What the task asks | Copy each line of the data below in which the word "replace" can be found.

----- Exercise data -----

(** * kirillnbuv/todo: the task pipeline of [script.js]

    A shallow embedding of the sanitizer, the validator, the store and the
    importer of [src/script.js], and the properties of the specification
    stated over it.

    JavaScript strings are sequences of UTF-16 code units; a code unit is a
    number [N] and a string is a [list N].  The regular expressions of the
    source are terms of a small syntax, run by a backtracking matcher that
    follows the continuation semantics of the ECMAScript standard; the
    methods [replace], [split] and [trim] are written over it. *)

From Stdlib Require Import String Ascii DecimalString List NArith ZArith Bool
  Arith Lia.
Import ListNotations.

Local Open Scope N_scope.

(* ================================================================== *)
(** * Strings of code units *)

Definition jsstring := list N.

(** A source literal, written as a Rocq string of ASCII characters. *)
Definition js (s : string) : jsstring :=
  map N_of_ascii (list_ascii_of_string s).

Fixpoint jsstring_eqb (a b : jsstring) : bool :=
  match a, b with
  | [], [] => true
  | x :: a', y :: b' => (x =? y) && jsstring_eqb a' b'
  | _, _ => false
  end.

(** [String.prototype.startsWith]. *)
Fixpoint startsWith (s pre : jsstring) : bool :=
  match pre, s with
  | [], _ => true
  | x :: pre', y :: s' => (x =? y) && startsWith s' pre'
  | _ :: _, [] => false
  end.

(** [String.prototype.includes]. *)
Fixpoint includes (s sub : jsstring) : bool :=
  startsWith s sub ||
  match s with
  | [] => false
  | _ :: s' => includes s' sub
  end.

(** [String.prototype.endsWith]. *)
Definition endsWith (s suf : jsstring) : bool :=
  startsWith (rev s) (rev suf).

(** ** Character classes *)

Definition in_range (lo hi c : N) : bool := (lo <=? c) && (c <=? hi).

(** White space and line terminators of ECMAScript: the class [\s] of the
    regular expressions and the characters [trim] removes. *)
Definition is_space (c : N) : bool :=
  in_range 9 13 c || (c =? 32) || (c =? 160) || (c =? 5760) ||
  in_range 8192 8202 c || (c =? 8232) || (c =? 8233) || (c =? 8239) ||
  (c =? 8287) || (c =? 12288) || (c =? 65279).

(** The class [\w]: ASCII letters, digits and the underscore. *)
Definition is_word (c : N) : bool :=
  in_range 97 122 c || in_range 65 90 c || in_range 48 57 c || (c =? 95).

(** Canonicalization of the [i] flag without the [u] flag: a code unit is
    compared through its upper case, and a code unit outside ASCII is never
    mapped into ASCII, so that only the ASCII letters fold onto the letters
    of the patterns below. *)
Definition canonicalize (c : N) : N :=
  if in_range 97 122 c then c - 32 else c.
Lemma spend_deducts_from_credited_payers_witness :
  spendPoints 9 50 overdrawn_ledger =
    (inr [mkSpendResult "B" (-50)],
     overdrawn_ledger ++ [mkTransaction "B" (-50) 9]) ∧
  ∀ r, r ∈ [mkSpendResult "B" (-50)] →
       ∃ t, t ∈ overdrawn_ledger ∧ payer t = result_payer r ∧ 0 < points t.
Proof.
  split; [vm_compute; reflexivity|].
  apply (spend_deducts_from_credited_payers 9 50 overdrawn_ledger
           [mkSpendResult "B" (-50)]
           (overdrawn_ledger ++ [mkTransaction "B" (-50) 9])).
  vm_compute. reflexivity.
Defined.

(** ** Spending the whole total *)

(** When the request covers the total, greedy drawing takes every credit
    whole. *)
Lemma greedyDraws_all l :
  Forall (λ t, 0 < points t) l →
  ∀ r p, getTotalPoints l ≤ r →
         drawnFrom (greedyDraws r l) p = getPayerBalance l p.
Proof.
  induction 1 as [|t l Ht Hl IH]; intros r p Hr; [done|].
  rewrite getTotalPoints_cons in Hr.
  pose proof (getTotalPoints_credits l Hl).
  cbn [greedyDraws drawnFrom]. rewrite getPayerBalance_cons.
  replace (Z.min (points t) r) with (points t) by lia.
  rewrite IH by lia. done.
Qed.

(** On a ledger of credits only, when the call is within the range of
    exact arithmetic, a call for the whole total succeeds and leaves every
    balance and the total at zero, so that every later call for a safe
    amount above zero is refused for insufficient points. *)
Theorem spend_total_drains now txs :
  safeCall (getTotalPoints txs) txs →
  Forall (λ t, 0 < points t) txs →
  ∃ result txs',
    spendPoints now (getTotalPoints txs) txs = (inr result, txs') ∧
    (∀ p, getPayerBalance txs' p = 0) ∧
    getTotalPoints txs' = 0 ∧
    ∀ now' y, 0 < y → y ≤ MAX_SAFE_INTEGER →
              spendPoints now' y txs' = (inl (InsufficientPoints 0 y), txs').
Proof.
  intros _ Hcredits.
  pose proof (getTotalPoints_credits txs Hcredits) as Htot.
  set (x := getTotalPoints txs) in *.
  assert (spendPoints now x txs =
          (inr (toResult (spendingByPayer (finalWalk x txs))),
           txs ++ recordSpending now
                    (toResult (spendingByPayer (finalWalk x txs)))))
    as Hcall by (apply spendPoints_passes; lia).
  eexists _, _. split; [exact Hcall|].
  assert (Forall (λ t, 0 < points t) (sortTransactions txs)) as Hsorted.
  { by rewrite sortTransactions_perm. }
  pose proof (finalWalk_inv x txs Htot) as [Hrem Hnn Hsum Hnd Hceil].
  destruct (walk_greedy (λ p, default 0 (payerBalances txs !! p))
              (sortTransactions txs) Hsorted (mkWalk [] x)) as [G1 G2].
  { simpl. lia. }
  { constructor. }
  { intros q. simpl.
    rewrite payerBalances_lookup,
      (getPayerBalance_perm _ _ q (sortTransactions_perm txs)). lia. }
  fold (finalWalk x txs) in G1, G2.
  cbn [remainingToSpend spendingByPayer] in G1, G2.
  assert (getTotalPoints
            (txs ++ recordSpending now
                      (toResult (spendingByPayer (finalWalk x txs)))) = 0)
    as Hzero.
  { rewrite getTotalPoints_app, recordSpending_total
      by apply toResult_negative.
    rewrite toResult_total by done.
    rewrite greedyDraws_total in G2 by (done || lia).
    rewrite (getTotalPoints_perm _ _ (sortTransactions_perm txs)) in G2.
    fold x in G2. lia. }
  split; [|split; [exact Hzero|]].
  - intros p.
    destruct (spend_balance_after now x txs _ _ p Hcall) as [-> _].
    rewrite toResult_deductedFrom, G1 by done.
    rewrite greedyDraws_all.
    + rewrite (getPayerBalance_perm _ _ p (sortTransactions_perm txs)).
      simpl. lia.
    + done.
    + rewrite (getTotalPoints_perm _ _ (sortTransactions_perm txs)).
      fold x. lia.
  - intros now' y Hy _. unfold spendPoints, guarded.
    destruct (Z.ltb_spec y 0); [lia|].
    rewrite Hzero. destruct (Z.ltb_spec 0 y); [done|lia].
Qed.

-----

Written response |
    methods [replace], [split] and [trim] are written over it. *)
  replace (Z.min (points t) r) with (points t) by lia.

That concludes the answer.